### Problem statement
Pull each line containing "whose" from the data.

### Given records
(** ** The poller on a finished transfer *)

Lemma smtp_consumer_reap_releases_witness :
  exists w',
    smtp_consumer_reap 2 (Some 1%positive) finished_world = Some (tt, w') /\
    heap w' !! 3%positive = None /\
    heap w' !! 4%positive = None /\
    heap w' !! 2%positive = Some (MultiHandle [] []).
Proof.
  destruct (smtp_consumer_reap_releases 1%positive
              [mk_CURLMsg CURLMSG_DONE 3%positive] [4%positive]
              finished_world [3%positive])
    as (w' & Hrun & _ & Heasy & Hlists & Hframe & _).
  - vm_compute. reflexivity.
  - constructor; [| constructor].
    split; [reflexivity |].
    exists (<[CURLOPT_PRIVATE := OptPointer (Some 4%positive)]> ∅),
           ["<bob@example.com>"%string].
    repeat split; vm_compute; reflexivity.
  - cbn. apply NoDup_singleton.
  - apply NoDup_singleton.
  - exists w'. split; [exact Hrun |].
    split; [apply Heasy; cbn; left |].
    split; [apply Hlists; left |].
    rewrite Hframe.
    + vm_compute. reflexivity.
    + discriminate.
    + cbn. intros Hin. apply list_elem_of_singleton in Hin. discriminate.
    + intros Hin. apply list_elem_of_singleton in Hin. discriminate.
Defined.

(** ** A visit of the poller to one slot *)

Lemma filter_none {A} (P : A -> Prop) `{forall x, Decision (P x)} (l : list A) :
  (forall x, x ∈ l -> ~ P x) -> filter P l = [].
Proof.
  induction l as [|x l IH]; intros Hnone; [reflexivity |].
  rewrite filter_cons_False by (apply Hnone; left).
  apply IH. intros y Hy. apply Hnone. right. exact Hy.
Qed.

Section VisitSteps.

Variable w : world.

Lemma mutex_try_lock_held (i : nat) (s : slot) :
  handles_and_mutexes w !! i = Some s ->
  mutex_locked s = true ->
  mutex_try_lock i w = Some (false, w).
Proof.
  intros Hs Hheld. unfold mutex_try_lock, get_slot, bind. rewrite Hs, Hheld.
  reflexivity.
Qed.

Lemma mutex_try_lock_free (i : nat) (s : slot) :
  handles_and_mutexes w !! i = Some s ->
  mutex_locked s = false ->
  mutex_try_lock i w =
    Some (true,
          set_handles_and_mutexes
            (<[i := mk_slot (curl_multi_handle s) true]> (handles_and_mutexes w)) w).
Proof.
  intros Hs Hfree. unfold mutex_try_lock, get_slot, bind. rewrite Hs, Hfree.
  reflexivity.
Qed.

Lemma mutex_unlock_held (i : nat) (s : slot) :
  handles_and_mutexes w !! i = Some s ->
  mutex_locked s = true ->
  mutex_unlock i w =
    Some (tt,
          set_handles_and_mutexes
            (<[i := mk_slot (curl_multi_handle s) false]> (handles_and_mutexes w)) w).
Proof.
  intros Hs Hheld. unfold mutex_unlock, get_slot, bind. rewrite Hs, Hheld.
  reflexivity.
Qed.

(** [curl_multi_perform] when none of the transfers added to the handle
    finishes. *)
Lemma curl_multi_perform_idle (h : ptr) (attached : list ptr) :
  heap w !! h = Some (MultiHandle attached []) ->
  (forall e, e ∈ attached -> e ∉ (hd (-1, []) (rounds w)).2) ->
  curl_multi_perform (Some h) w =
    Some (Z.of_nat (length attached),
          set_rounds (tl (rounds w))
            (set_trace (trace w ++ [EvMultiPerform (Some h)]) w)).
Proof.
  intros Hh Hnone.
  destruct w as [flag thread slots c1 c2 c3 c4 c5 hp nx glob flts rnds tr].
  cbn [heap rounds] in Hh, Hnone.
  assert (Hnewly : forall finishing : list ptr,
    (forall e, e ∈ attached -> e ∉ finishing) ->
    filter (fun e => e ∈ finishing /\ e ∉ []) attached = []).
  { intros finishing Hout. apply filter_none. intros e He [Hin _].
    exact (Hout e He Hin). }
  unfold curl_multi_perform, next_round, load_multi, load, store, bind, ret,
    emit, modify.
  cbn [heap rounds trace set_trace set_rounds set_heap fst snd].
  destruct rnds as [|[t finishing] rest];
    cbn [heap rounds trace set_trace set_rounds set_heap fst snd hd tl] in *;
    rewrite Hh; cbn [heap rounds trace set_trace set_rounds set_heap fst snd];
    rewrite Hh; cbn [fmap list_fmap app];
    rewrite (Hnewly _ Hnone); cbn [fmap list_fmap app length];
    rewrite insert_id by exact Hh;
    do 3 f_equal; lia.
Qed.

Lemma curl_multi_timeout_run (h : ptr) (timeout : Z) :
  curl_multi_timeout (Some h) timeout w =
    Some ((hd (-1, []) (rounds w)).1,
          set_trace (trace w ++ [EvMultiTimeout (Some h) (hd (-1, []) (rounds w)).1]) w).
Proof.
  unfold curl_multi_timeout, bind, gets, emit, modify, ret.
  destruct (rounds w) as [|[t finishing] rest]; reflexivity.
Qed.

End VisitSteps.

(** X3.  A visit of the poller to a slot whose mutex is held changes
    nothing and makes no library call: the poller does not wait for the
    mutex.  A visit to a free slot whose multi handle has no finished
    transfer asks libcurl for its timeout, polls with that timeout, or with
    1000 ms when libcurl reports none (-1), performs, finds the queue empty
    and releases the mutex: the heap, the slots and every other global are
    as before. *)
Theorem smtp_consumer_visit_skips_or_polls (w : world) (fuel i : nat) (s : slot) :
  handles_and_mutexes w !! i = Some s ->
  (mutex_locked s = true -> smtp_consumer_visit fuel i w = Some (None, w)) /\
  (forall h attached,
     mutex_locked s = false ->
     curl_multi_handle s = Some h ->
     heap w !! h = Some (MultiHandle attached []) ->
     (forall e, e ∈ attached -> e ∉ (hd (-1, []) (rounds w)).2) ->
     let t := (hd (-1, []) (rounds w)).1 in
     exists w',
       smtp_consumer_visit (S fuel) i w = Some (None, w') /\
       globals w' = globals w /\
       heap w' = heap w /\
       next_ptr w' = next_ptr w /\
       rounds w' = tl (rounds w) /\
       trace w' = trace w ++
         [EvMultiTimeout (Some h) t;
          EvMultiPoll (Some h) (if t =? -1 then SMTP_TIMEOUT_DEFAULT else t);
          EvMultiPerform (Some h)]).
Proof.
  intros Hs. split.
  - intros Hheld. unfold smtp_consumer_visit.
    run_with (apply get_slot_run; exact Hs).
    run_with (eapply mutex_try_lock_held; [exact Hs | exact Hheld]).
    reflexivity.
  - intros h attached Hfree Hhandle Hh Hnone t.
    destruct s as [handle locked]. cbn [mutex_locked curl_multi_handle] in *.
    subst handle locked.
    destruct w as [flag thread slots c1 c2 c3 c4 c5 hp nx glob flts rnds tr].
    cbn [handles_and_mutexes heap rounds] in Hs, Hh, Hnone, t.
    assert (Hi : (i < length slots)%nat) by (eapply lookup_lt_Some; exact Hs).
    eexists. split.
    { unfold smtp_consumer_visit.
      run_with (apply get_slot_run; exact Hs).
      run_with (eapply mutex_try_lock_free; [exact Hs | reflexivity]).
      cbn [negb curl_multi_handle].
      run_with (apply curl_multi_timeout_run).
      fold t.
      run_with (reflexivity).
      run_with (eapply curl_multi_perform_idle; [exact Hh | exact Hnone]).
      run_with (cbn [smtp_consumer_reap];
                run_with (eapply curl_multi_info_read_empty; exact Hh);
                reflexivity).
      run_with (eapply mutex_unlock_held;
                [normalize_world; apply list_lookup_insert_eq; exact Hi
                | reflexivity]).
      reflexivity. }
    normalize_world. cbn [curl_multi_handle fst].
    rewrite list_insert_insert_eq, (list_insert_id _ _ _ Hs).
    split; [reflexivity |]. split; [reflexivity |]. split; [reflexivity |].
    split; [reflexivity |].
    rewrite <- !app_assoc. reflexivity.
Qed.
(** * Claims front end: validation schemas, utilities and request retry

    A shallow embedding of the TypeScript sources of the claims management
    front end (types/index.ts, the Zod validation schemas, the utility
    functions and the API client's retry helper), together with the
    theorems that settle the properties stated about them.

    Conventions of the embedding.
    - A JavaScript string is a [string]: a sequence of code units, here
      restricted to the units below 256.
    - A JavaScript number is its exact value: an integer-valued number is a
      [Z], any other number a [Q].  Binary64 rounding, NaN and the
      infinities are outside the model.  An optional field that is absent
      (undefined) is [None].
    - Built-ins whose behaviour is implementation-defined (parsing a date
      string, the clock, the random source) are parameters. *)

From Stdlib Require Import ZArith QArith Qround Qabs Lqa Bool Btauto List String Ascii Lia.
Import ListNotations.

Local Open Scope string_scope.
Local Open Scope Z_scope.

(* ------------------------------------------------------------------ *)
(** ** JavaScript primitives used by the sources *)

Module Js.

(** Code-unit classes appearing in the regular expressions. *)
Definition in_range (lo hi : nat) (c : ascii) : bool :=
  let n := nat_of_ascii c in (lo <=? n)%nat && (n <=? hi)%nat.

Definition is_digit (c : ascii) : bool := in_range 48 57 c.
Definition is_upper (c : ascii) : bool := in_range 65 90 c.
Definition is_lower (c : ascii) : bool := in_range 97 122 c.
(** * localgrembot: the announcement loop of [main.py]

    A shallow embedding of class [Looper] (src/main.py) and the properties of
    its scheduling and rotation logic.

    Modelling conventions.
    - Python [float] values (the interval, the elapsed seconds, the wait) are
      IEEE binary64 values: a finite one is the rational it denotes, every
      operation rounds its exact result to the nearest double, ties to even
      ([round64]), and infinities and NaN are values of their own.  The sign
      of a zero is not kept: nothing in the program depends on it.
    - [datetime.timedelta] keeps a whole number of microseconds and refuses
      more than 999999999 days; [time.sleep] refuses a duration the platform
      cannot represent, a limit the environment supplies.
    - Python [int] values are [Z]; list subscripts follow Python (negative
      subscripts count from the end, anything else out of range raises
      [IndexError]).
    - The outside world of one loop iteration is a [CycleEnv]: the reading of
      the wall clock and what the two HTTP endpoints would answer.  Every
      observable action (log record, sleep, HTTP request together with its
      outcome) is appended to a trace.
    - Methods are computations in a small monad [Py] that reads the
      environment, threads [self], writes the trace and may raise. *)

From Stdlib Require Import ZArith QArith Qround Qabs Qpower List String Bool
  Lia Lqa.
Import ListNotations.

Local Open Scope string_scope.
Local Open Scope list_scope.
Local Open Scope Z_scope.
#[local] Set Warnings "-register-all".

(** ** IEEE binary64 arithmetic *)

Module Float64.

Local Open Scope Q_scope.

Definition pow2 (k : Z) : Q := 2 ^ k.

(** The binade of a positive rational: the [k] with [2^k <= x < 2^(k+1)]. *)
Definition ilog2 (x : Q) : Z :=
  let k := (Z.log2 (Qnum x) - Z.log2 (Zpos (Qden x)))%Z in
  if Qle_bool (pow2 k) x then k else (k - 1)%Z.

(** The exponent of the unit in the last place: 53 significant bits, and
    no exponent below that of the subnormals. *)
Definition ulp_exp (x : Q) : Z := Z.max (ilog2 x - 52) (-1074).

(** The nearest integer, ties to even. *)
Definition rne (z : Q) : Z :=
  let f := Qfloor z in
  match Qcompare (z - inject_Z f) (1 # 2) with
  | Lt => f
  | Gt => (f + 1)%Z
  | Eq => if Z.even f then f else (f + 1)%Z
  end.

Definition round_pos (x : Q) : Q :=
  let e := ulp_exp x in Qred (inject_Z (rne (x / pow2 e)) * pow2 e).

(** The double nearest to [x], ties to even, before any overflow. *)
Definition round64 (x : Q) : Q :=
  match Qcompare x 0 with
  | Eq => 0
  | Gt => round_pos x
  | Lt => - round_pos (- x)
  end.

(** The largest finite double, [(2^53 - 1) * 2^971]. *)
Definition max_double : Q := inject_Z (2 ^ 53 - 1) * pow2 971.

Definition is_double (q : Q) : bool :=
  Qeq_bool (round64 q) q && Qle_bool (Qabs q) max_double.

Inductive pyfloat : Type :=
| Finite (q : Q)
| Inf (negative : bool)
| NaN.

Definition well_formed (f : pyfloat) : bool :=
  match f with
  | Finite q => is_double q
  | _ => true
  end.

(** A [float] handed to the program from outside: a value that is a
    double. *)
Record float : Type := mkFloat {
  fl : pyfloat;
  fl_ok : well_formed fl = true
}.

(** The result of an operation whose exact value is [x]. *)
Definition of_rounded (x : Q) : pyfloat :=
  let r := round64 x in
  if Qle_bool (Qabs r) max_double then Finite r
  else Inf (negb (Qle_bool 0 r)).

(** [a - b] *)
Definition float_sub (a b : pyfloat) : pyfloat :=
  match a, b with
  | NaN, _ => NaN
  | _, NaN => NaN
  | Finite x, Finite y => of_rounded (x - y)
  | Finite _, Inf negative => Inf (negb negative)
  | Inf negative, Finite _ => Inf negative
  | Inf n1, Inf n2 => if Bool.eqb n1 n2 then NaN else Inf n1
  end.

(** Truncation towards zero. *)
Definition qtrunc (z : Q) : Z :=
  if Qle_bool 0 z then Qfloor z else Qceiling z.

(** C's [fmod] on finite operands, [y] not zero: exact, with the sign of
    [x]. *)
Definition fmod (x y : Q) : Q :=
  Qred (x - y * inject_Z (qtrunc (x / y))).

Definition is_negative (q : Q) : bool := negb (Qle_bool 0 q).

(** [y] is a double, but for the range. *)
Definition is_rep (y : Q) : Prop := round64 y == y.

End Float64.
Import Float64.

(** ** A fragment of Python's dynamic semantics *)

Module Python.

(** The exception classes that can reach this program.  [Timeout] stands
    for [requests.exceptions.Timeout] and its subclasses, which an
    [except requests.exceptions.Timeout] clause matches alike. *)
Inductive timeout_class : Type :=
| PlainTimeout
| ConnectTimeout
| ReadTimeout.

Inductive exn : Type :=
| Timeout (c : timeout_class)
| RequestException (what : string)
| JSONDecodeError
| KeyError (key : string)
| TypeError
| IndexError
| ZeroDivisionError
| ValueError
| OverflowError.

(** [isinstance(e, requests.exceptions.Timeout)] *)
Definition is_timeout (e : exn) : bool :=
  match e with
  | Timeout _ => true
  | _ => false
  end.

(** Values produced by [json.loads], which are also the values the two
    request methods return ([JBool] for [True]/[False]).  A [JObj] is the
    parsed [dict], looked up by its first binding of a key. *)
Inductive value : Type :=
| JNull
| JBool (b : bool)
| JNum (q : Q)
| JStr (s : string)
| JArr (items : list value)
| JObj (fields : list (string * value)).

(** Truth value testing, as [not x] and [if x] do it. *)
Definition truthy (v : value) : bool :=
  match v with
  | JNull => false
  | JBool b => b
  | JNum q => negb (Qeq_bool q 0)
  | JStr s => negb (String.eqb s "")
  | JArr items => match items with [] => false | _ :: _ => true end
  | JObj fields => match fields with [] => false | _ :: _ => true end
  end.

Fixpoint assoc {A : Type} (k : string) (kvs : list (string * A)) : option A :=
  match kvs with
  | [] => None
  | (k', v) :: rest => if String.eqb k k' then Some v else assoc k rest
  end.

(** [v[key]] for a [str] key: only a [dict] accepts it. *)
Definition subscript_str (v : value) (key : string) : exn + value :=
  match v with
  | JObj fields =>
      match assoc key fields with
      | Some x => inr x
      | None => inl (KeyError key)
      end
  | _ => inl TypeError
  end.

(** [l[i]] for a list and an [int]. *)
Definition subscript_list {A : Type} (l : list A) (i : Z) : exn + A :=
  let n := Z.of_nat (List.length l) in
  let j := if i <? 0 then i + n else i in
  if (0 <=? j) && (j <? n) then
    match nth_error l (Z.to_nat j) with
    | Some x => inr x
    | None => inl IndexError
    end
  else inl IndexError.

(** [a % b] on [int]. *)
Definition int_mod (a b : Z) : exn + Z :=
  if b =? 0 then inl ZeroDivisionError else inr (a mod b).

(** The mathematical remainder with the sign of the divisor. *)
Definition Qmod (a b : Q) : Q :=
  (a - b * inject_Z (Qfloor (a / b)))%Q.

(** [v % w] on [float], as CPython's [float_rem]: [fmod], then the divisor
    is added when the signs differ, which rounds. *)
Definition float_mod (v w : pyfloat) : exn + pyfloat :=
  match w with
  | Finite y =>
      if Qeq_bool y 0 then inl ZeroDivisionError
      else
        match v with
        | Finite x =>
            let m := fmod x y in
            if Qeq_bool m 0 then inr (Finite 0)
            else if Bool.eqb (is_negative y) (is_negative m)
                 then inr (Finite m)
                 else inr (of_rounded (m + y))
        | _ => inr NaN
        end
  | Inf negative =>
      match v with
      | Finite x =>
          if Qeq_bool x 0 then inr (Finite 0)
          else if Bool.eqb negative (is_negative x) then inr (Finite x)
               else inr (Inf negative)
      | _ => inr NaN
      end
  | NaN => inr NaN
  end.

### Task answer
(** X3.  A visit of the poller to a slot whose mutex is held changes
    mutex.  A visit to a free slot whose multi handle has no finished
    - Built-ins whose behaviour is implementation-defined (parsing a date
(** The result of an operation whose exact value is [x]. *)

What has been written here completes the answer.